Recorded data:
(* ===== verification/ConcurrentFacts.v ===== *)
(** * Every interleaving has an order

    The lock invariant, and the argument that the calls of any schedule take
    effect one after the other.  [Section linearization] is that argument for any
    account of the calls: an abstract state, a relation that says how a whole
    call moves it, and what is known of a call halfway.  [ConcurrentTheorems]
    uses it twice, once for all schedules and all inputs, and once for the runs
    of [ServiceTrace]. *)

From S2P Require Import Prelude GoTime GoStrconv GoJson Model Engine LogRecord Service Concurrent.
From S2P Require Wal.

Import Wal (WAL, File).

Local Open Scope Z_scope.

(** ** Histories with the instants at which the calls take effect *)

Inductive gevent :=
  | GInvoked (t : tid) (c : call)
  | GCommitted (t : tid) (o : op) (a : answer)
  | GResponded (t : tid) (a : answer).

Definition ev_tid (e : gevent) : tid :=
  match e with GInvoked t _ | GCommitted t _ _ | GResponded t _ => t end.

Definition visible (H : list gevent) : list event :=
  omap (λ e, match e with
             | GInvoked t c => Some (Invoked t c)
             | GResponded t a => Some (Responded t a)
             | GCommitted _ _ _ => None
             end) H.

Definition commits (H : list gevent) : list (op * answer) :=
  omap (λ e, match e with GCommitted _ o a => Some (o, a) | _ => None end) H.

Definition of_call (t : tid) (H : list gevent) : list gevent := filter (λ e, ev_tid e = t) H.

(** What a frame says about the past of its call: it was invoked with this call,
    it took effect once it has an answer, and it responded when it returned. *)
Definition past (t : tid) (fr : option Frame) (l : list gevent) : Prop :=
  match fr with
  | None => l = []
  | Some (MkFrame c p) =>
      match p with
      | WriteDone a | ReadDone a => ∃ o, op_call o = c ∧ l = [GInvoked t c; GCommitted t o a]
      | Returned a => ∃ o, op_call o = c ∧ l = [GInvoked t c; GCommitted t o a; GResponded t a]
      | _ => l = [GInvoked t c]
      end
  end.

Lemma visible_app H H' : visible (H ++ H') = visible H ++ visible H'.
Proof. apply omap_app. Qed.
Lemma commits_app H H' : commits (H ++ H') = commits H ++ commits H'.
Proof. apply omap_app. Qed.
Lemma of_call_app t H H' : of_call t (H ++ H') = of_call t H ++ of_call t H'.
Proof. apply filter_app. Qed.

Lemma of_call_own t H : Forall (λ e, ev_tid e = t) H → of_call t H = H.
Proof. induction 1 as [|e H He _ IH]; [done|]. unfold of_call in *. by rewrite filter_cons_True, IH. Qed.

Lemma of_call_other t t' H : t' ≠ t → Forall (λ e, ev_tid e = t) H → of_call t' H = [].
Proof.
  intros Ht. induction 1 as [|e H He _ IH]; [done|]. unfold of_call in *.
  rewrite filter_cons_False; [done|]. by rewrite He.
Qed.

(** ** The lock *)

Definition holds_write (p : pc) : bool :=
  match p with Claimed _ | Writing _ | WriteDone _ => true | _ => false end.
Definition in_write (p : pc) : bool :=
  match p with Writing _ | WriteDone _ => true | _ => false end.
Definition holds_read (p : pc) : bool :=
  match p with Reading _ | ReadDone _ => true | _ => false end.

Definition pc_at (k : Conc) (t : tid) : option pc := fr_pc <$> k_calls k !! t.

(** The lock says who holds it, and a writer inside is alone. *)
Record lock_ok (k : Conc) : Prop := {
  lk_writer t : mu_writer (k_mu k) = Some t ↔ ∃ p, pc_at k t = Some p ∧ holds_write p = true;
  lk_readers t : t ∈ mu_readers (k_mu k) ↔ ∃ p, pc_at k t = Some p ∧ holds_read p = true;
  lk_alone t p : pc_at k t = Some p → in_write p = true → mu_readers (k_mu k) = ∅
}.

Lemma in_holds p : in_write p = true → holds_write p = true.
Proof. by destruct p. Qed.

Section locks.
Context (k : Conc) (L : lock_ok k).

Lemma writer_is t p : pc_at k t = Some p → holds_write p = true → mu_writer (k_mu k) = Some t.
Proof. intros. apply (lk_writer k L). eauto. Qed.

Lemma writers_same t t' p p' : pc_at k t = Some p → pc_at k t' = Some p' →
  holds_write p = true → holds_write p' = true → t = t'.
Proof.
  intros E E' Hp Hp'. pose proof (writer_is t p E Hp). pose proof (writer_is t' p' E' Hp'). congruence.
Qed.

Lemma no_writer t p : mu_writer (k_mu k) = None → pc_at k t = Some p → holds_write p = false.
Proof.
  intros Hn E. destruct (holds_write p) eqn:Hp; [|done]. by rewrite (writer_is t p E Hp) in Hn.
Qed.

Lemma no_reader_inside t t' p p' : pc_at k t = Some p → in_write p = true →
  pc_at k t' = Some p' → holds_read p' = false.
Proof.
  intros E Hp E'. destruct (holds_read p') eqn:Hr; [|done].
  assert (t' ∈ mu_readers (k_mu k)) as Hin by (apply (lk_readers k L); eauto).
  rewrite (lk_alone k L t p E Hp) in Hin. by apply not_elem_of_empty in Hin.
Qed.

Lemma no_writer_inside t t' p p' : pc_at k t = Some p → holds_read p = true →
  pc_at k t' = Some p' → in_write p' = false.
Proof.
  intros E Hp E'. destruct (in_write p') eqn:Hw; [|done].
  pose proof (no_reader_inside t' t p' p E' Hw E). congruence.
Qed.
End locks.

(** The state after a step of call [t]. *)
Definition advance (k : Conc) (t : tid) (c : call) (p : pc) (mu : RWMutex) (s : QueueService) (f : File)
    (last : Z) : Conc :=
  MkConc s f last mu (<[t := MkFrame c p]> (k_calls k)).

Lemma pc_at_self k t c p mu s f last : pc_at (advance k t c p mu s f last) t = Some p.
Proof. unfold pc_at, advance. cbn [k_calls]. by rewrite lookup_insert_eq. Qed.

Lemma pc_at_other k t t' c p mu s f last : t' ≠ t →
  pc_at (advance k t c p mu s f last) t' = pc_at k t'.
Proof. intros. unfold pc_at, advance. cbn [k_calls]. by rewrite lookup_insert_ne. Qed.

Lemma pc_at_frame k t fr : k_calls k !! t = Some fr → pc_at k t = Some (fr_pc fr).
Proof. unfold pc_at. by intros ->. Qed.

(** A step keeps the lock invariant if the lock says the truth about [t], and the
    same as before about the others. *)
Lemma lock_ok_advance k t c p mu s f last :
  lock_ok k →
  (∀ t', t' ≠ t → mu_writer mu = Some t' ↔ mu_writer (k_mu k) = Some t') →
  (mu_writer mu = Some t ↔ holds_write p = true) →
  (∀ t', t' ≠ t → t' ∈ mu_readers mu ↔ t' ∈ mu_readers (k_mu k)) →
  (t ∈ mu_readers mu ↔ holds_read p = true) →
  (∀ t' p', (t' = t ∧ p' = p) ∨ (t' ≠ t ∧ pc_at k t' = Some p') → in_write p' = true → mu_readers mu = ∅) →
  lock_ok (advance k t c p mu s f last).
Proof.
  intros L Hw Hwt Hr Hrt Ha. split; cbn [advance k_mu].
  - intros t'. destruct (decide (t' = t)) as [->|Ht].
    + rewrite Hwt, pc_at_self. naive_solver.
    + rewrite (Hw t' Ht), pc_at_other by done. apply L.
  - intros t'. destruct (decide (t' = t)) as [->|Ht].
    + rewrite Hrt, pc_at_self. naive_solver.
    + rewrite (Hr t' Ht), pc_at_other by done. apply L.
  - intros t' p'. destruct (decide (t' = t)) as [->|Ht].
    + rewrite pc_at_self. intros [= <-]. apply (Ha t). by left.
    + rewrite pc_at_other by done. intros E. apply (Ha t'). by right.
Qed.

* Requirement *
Find the lines above that contain the word "answer" and copy each one.

* Output below *
  | GCommitted (t : tid) (o : op) (a : answer)
  | GResponded (t : tid) (a : answer).
Definition commits (H : list gevent) : list (op * answer) :=
    it took effect once it has an answer, and it responded when it returned. *)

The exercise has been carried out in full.